### Task prompt
Please copy every line with the string "replicate" from the entries below.

Records supplied: Begin

(* ===== verification/Asm.v ===== *)
(** The memory of the assembly machine (src/src/machine/asm/mod.rs,
    src/definitions/src/asm.rs).

    [AsmMemory] holds the fields of [AsmCoreMachine] that the memory operations use; the
    other fields are those of [DefaultCoreMachine], so the machine is a
    [DefaultCoreMachine] over this memory.  The blocks that the raw pointers address are
    lists: an access out of a block, undefined in the code, is a panic here (and is proved
    not to happen).  Memory comes uninitialized, and a frame of 64 pages is filled when
    it is first touched. *)
From S2P Require Import Prelude Outcome Bits Register Insts Memory Machine Core.
From stdpp Require Import base list numbers.
Open Scope Z_scope.

Definition MEMORY_FRAME_PAGE_SHIFTS : Z := MEMORY_FRAME_SHIFTS - RISCV_PAGE_SHIFTS.

Record AsmMemory := {
  asm_chaos_mode : Z;
  asm_chaos_seed : Z;
  asm_load_reservation_address : Z;
  asm_error_arg0 : Z;
  asm_memory_size : Z;
  asm_frames_size : Z;
  asm_flags_size : Z;
  asm_last_read_frame : Z;
  asm_last_write_page : Z;
  (* what memory_ptr, flags_ptr and frames_ptr point to *)
  asm_memory : list Z;
  asm_flags : list Z;
  asm_frames : list Z;
}.

Definition AsmCoreMachine : Type := DefaultCoreMachine u64_register AsmMemory.

(** * Updates of fields *)

Local Abbreviation AM := AsmMemory.

Definition asm_set_blocks (seed : Z) (memory flags frames : list Z) (m : AM) : AM :=
  {| asm_chaos_mode := asm_chaos_mode m; asm_chaos_seed := seed;
     asm_load_reservation_address := asm_load_reservation_address m;
     asm_error_arg0 := asm_error_arg0 m; asm_memory_size := asm_memory_size m;
     asm_frames_size := asm_frames_size m; asm_flags_size := asm_flags_size m;
     asm_last_read_frame := asm_last_read_frame m; asm_last_write_page := asm_last_write_page m;
     asm_memory := memory; asm_flags := flags; asm_frames := frames |}.

Definition asm_set_memory (memory : list Z) (m : AM) : AM :=
  asm_set_blocks (asm_chaos_seed m) memory (asm_flags m) (asm_frames m) m.
Definition asm_set_frames (frames : list Z) (m : AM) : AM :=
  asm_set_blocks (asm_chaos_seed m) (asm_memory m) (asm_flags m) frames m.
Definition asm_set_flags (flags : list Z) (m : AM) : AM :=
  asm_set_blocks (asm_chaos_seed m) (asm_memory m) flags (asm_frames m) m.

(** The last frame read and the last page written, which the assembly code caches, and
    the reservation. *)
Definition asm_set_caches (read write lr : Z) (m : AM) : AM :=
  {| asm_chaos_mode := asm_chaos_mode m; asm_chaos_seed := asm_chaos_seed m;
     asm_load_reservation_address := lr;
     asm_error_arg0 := asm_error_arg0 m; asm_memory_size := asm_memory_size m;
     asm_frames_size := asm_frames_size m; asm_flags_size := asm_flags_size m;
     asm_last_read_frame := read; asm_last_write_page := write;
     asm_memory := asm_memory m; asm_flags := asm_flags m; asm_frames := asm_frames m |}.

(** * Creating a machine

    [alloc] leaves the memory uninitialized: [garbage] is what it holds. *)
Definition AsmCoreMachine_new (chaos_mode_by_default : bool) (garbage : list Z)
  (isa version max_cycles memory_size : Z) : outcome AsmCoreMachine :=
  if memory_size =? 0 then Panic
  else if negb (memory_size mod RISCV_PAGESIZE =? 0) then Panic
  else if negb (memory_size mod Z.shiftl 1 MEMORY_FRAME_SHIFTS =? 0) then Panic
  else
    Ok {| dc_registers := replicate (Z.to_nat RISCV_GENERAL_REGISTER_NUMBER) (0 : reg u64_register);
          dc_pc := (0 : reg u64_register); dc_next_pc := (0 : reg u64_register);
          dc_reset_signal := false;
          dc_memory := {|
            asm_chaos_mode := if chaos_mode_by_default then 1 else 0; asm_chaos_seed := 0;
            asm_load_reservation_address := U64_MAX; asm_error_arg0 := 0;
            asm_memory_size := memory_size; asm_frames_size := memory_size / MEMORY_FRAMESIZE;
            asm_flags_size := memory_size / RISCV_PAGESIZE;
            asm_last_read_frame := U64_MAX; asm_last_write_page := U64_MAX;
            asm_memory := garbage;
            asm_flags := replicate (Z.to_nat (memory_size / RISCV_PAGESIZE)) 0;
            asm_frames := replicate (Z.to_nat (memory_size / MEMORY_FRAMESIZE)) 0 |};
          dc_cycles := 0; dc_max_cycles := max_cycles; dc_running := false;
          dc_isa := isa; dc_version := version |}.

(** * Raw accesses *)

Definition asm_read (addr n : Z) : ST AM (list Z) := fun m =>
  unwrap (slice_get (asm_memory m) addr n) m.
Definition asm_write (addr : Z) (bytes : list Z) : ST AM unit := fun m =>
  (d ← unwrap (slice_set (asm_memory m) addr bytes); modify (asm_set_memory d)) m.

Definition asm_memory_pages (m : AM) : Z := wshr 64 (asm_memory_size m) RISCV_PAGE_SHIFTS.

(** * Lazy initialization *)

Definition inited_memory (frame_index : Z) : ST AM unit := fun m =>
  let addr_from := wshl 64 frame_index MEMORY_FRAME_SHIFTS in
  match slice_get (asm_memory m) addr_from (Z.shiftl 1 MEMORY_FRAME_SHIFTS) with
  | None => (Panic, m)
  | Some slice =>
      if negb (asm_chaos_mode m =? 0) then
        let '(bytes, seed) := rng_fill (asm_chaos_seed m) slice in
        (d ← unwrap (slice_set (asm_memory m) addr_from bytes);
         modify (fun m => asm_set_blocks (wrap 32 seed) d (asm_flags m) (asm_frames m) m)) m
      else asm_write addr_from (replicate (length slice) 0) m
  end.

Definition asm_set_frame (frame_index : Z) : ST AM unit := fun m =>
  (_ ← unwrap (asm_frames m !! Z.to_nat frame_index);
   modify (fun m => asm_set_frames (<[Z.to_nat frame_index := 1]> (asm_frames m)) m)) m.

Definition check_memory (page : Z) : ST AM unit := fun m =>
  let frame_index := wshr 64 page MEMORY_FRAME_PAGE_SHIFTS in
  match asm_frames m !! Z.to_nat frame_index with
  | None => (Panic, m)
  | Some frame_flag =>
      if frame_flag =? 0 then (inited_memory frame_index;; asm_set_frame frame_index) m
      else (Ok tt, m)
  end.

(** * Page flags *)

Definition asm_page_out_of_bound {A} (page : Z) : ST AM A :=
  fail (MemOutOfBound (wshl 64 page RISCV_PAGE_SHIFTS) Memory_).

Definition asm_fetch_flag (page : Z) : ST AM Z := fun m =>
  if page <? asm_memory_pages m then unwrap (asm_flags m !! Z.to_nat page) m
  else asm_page_out_of_bound page m.

Definition asm_update_flag (f : Z -> Z) (page : Z) : ST AM unit := fun m =>
  if page <? asm_memory_pages m then
    (v ← unwrap (asm_flags m !! Z.to_nat page);
     modify (fun m => asm_set_flags (<[Z.to_nat page := f v]> (asm_flags m)) m);;
     modify (fun m => asm_set_caches (asm_last_read_frame m) U64_MAX
                        (asm_load_reservation_address m) m)) m
  else asm_page_out_of_bound page m.

Definition asm_set_flag (page flag : Z) : ST AM unit :=
  asm_update_flag (fun v => Z.lor v flag) page.
Definition asm_clear_flag (page flag : Z) : ST AM unit :=
  asm_update_flag (fun v => Z.land v (wnot 8 flag)) page.

Definition asm_check_permission (page flag : Z) : ST AM unit :=
  page_flag ← asm_fetch_flag page;
  if negb (Z.land page_flag FLAG_WXORX_BIT =? Z.land flag FLAG_WXORX_BIT)
  then fail (MemWriteOnExecutablePage page) else mret tt.

(** * The checks of an access of 1, 2, 4 or 8 bytes

    [check_page] is what is done to the page of [addr] and, when the access crosses into
    it, to the next one. *)
Definition check_pages (check_page : Z -> ST AM unit) (addr size : Z) : ST AM unit :=
  let page := wshr 64 addr RISCV_PAGE_SHIFTS in
  pages ← gets asm_memory_pages;
  if pages <=? page then fail (MemOutOfBound addr Memory_)
  else
    check_page page;;
    let page_offset := addr mod RISCV_PAGESIZE in
    if RISCV_PAGESIZE <? page_offset + size then
      let page := page + 1 in
      if pages <=? page then fail (MemOutOfBound (wadd 64 addr size) Memory_)
      else check_page page
    else mret tt.

Definition writable_page (page : Z) : ST AM unit :=
  asm_check_permission page FLAG_WRITABLE;; check_memory page;; asm_set_flag page FLAG_DIRTY.

Definition check_memory_writable (addr size : Z) : ST AM unit :=
  check_pages writable_page addr size.

Definition executable_page (page : Z) : ST AM unit :=
  asm_check_permission page FLAG_EXECUTABLE;; check_memory page.

Definition check_memory_executable (addr size : Z) : ST AM unit :=
  check_pages executable_page addr size.

Definition check_memory_inited (addr size : Z) : ST AM unit :=
  check_pages check_memory addr size.

(** * FastMemory: filling pages without permission checks *)

Definition asm_check_no_overflow (addr size : Z) : ST AM unit := fun m =>
  check_no_overflow addr size (asm_memory_size m) m.

Definition prepare_memory (addr size : Z) : ST AM unit :=
  asm_check_no_overflow addr size;;
  let frame_start := wshl 64 (wshr 64 addr MEMORY_FRAME_SHIFTS) MEMORY_FRAME_SHIFTS in
  (if frame_start <? addr then check_memory (wshr 64 addr RISCV_PAGE_SHIFTS) else mret tt);;
  let end_ := wadd 64 addr size in
  (if 0 <? end_ then
     let aligned_end := round_page_down (end_ - 1) in
     let frame_next_start :=
       wshl 64 (wadd 64 (wshr 64 (end_ - 1) MEMORY_FRAME_SHIFTS) 1) MEMORY_FRAME_SHIFTS in
     if wadd 64 aligned_end RISCV_PAGESIZE <? frame_next_start
     then check_memory (wshr 64 aligned_end RISCV_PAGE_SHIFTS) else mret tt
   else mret tt);;
  for_pages (get_page_indices addr size) (fun page =>
    asm_set_frame (wshr 64 page MEMORY_FRAME_PAGE_SHIFTS);;
    asm_set_flag page FLAG_DIRTY).

Definition fast_store_bytes (addr : Z) (value : list Z) : ST AM unit :=
  if (length value =? 0)%nat then mret tt
  else prepare_memory addr (Z.of_nat (length value));; asm_write addr value.

Definition fast_store_byte (addr size value : Z) : ST AM unit :=
  if size =? 0 then mret tt
  else prepare_memory addr size;; asm_write addr (replicate (Z.to_nat size) value).

(** [impl Memory for FastMemory], over the memory it borrows: a memory that can only be
    stored to; everything else is [unreachable!()], also where the trait has no failing value
    ([memory_size], [lr]). *)
Definition fast_memory : Memory u64_register AM := {|
  mem_new _ := Panic;
  init_pages _ _ _ _ _ m := (Panic, m);
  fetch_flag _ m := (Panic, m); set_flag _ _ m := (Panic, m); clear_flag _ _ m := (Panic, m);
  memory_size _ := 0;
  store_byte := fast_store_byte; store_bytes := fast_store_bytes;
  load_bytes _ _ m := (Panic, m);
  execute_load16 _ m := (Panic, m); execute_load32 _ m := (Panic, m);
  load8 _ m := (Panic, m); load16 _ m := (Panic, m); load32 _ m := (Panic, m); load64 _ m := (Panic, m);
  store8 _ _ m := (Panic, m); store16 _ _ m := (Panic, m);
  store32 _ _ m := (Panic, m); store64 _ _ m := (Panic, m);
  lr _ := (0 : reg u64_register); set_lr _ m := (Panic, m) |}.

(** * The Memory trait *)

(** The loops [while current_addr < addr + size], over pages. *)
Definition asm_for_addresses (addr size : Z) (f : Z -> ST AM unit) : ST AM unit :=
  for_range (Z.to_nat ((wadd 64 addr size - addr + RISCV_PAGESIZE - 1) / RISCV_PAGESIZE)) 0
    (fun k => f ((addr + k * RISCV_PAGESIZE) / RISCV_PAGESIZE)).

Definition asm_not_freezed (page : Z) : ST AM unit :=
  page_flag ← asm_fetch_flag page;
  if negb (Z.land page_flag FLAG_FREEZED =? 0) then fail (MemWriteOnFreezedPage page) else mret tt.

Definition asm_init_pages (addr size flags : Z) (source : option (list Z)) (offset_from_addr : Z)
  : ST AM unit := fun m =>
  (if negb (round_page_down addr =? addr) then fail (MemPageUnalignedAccess addr)
   else if negb (round_page_up size =? size) then
     fail (MemPageUnalignedAccess (wadd 64 addr size))
   else if asm_memory_size m <? addr then fail (MemOutOfBound addr Memory_)
   else if (asm_memory_size m <? size) || (asm_memory_size m <? wadd 64 addr size) then
     fail (MemOutOfBound (wadd 64 addr size) Memory_)
   else if size <? offset_from_addr then fail (MemOutOfBound offset_from_addr ExternalData)
   else
     asm_for_addresses addr size asm_not_freezed;;
     fill_page_data (store_byte (Memory := fast_memory)) (store_bytes (Memory := fast_memory)) addr size source offset_from_addr;;
     asm_for_addresses addr size (fun page => asm_set_flag page flags);;
     modify (fun m => asm_set_caches U64_MAX U64_MAX (asm_load_reservation_address m) m)) m.

Definition asm_store_bytes (addr : Z) (value : list Z) : ST AM unit :=
  if (length value =? 0)%nat then mret tt
  else
    asm_check_no_overflow addr (Z.of_nat (length value));;
    for_pages (get_page_indices addr (Z.of_nat (length value))) writable_page;;
    asm_write addr value.

Definition asm_store_byte (addr size value : Z) : ST AM unit :=
  if size =? 0 then mret tt
  else
    asm_check_no_overflow addr size;;
    for_pages (get_page_indices addr size) writable_page;;
    asm_write addr (replicate (Z.to_nat size) value).

Definition asm_load_bytes (addr size : Z) : ST AM (list Z) :=
  if size =? 0 then mret []
  else
    asm_check_no_overflow addr size;;
    for_pages (get_page_indices addr size) check_memory;;
    asm_read addr size.

Definition asm_execute_load16 (addr : Z) : ST AM Z :=
  check_memory_executable addr 2;; bytes ← asm_read addr 2; mret (le_to_Z bytes).
Definition asm_execute_load32 (addr : Z) : ST AM Z :=
  check_memory_executable addr 4;; bytes ← asm_read addr 4; mret (le_to_Z bytes).

Definition asm_load8 (addr : Z) : ST AM Z :=
  check_memory_inited addr 1;; bytes ← asm_read addr 1; mret (le_to_Z bytes).
Definition asm_load16 (addr : Z) : ST AM Z :=
  check_memory_inited addr 2;; bytes ← asm_read addr 2; mret (le_to_Z bytes).
Definition asm_load32 (addr : Z) : ST AM Z :=
  check_memory_inited addr 4;; bytes ← asm_read addr 4; mret (le_to_Z bytes).
Definition asm_load64 (addr : Z) : ST AM Z :=
  check_memory_inited addr 8;; bytes ← asm_read addr 8; mret (le_to_Z bytes).

Definition asm_store8 (addr value : Z) : ST AM unit :=
  check_memory_writable addr 1;; asm_write addr [wrap 8 value].
Definition asm_store16 (addr value : Z) : ST AM unit :=
  check_memory_writable addr 2;; asm_write addr (Z_to_le 2 (wrap 16 value)).
Definition asm_store32 (addr value : Z) : ST AM unit :=
  check_memory_writable addr 4;; asm_write addr (Z_to_le 4 (wrap 32 value)).
Definition asm_store64 (addr value : Z) : ST AM unit :=
  check_memory_writable addr 8;; asm_write addr (Z_to_le 8 value).

Definition asm_set_lr (value : Z) : ST AM unit :=
  modify (fun m => asm_set_caches (asm_last_read_frame m) (asm_last_write_page m) value m).

(** [Memory::new] is [unreachable!()]. *)
#[export] Instance asm_memory_instance : Memory u64_register AsmMemory := {
  mem_new _ := Panic; init_pages := asm_init_pages;
  fetch_flag := asm_fetch_flag; set_flag := asm_set_flag; clear_flag := asm_clear_flag;
  memory_size := asm_memory_size;
  store_byte := asm_store_byte; store_bytes := asm_store_bytes; load_bytes := asm_load_bytes;
  execute_load16 := asm_execute_load16; execute_load32 := asm_execute_load32;
  load8 := asm_load8; load16 := asm_load16; load32 := asm_load32; load64 := asm_load64;
  store8 := asm_store8; store16 := asm_store16; store32 := asm_store32; store64 := asm_store64;
  lr := asm_load_reservation_address; set_lr := asm_set_lr }.

(** * reset *)

Definition asm_reset_memory (m : AM) : AM :=
  let m := asm_set_caches U64_MAX U64_MAX U64_MAX m in
  let m := asm_set_flags (replicate (Z.to_nat (asm_flags_size m)) 0) m in
  asm_set_frames (replicate (Z.to_nat (asm_frames_size m)) 0) m.

Definition asm_reset (max_cycles : Z) : ST AsmCoreMachine unit := modify (fun m =>
  let m := with_registers (replicate (Z.to_nat RISCV_GENERAL_REGISTER_NUMBER) (0 : reg u64_register)) m in
  let m := with_pc (0 : reg u64_register) (dc_next_pc m) m in
  let m := with_cycles 0 max_cycles m in
  let m := with_running (dc_running m) true m in
  with_memory (asm_reset_memory (dc_memory m)) m).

Records supplied: End

### Written solution
    Ok {| dc_registers := replicate (Z.to_nat RISCV_GENERAL_REGISTER_NUMBER) (0 : reg u64_register);
            asm_flags := replicate (Z.to_nat (memory_size / RISCV_PAGESIZE)) 0;
            asm_frames := replicate (Z.to_nat (memory_size / MEMORY_FRAMESIZE)) 0 |};
      else asm_write addr_from (replicate (length slice) 0) m
  else prepare_memory addr size;; asm_write addr (replicate (Z.to_nat size) value).
    asm_write addr (replicate (Z.to_nat size) value).
  let m := asm_set_flags (replicate (Z.to_nat (asm_flags_size m)) 0) m in
  asm_set_frames (replicate (Z.to_nat (asm_frames_size m)) 0) m.
  let m := with_registers (replicate (Z.to_nat RISCV_GENERAL_REGISTER_NUMBER) (0 : reg u64_register)) m in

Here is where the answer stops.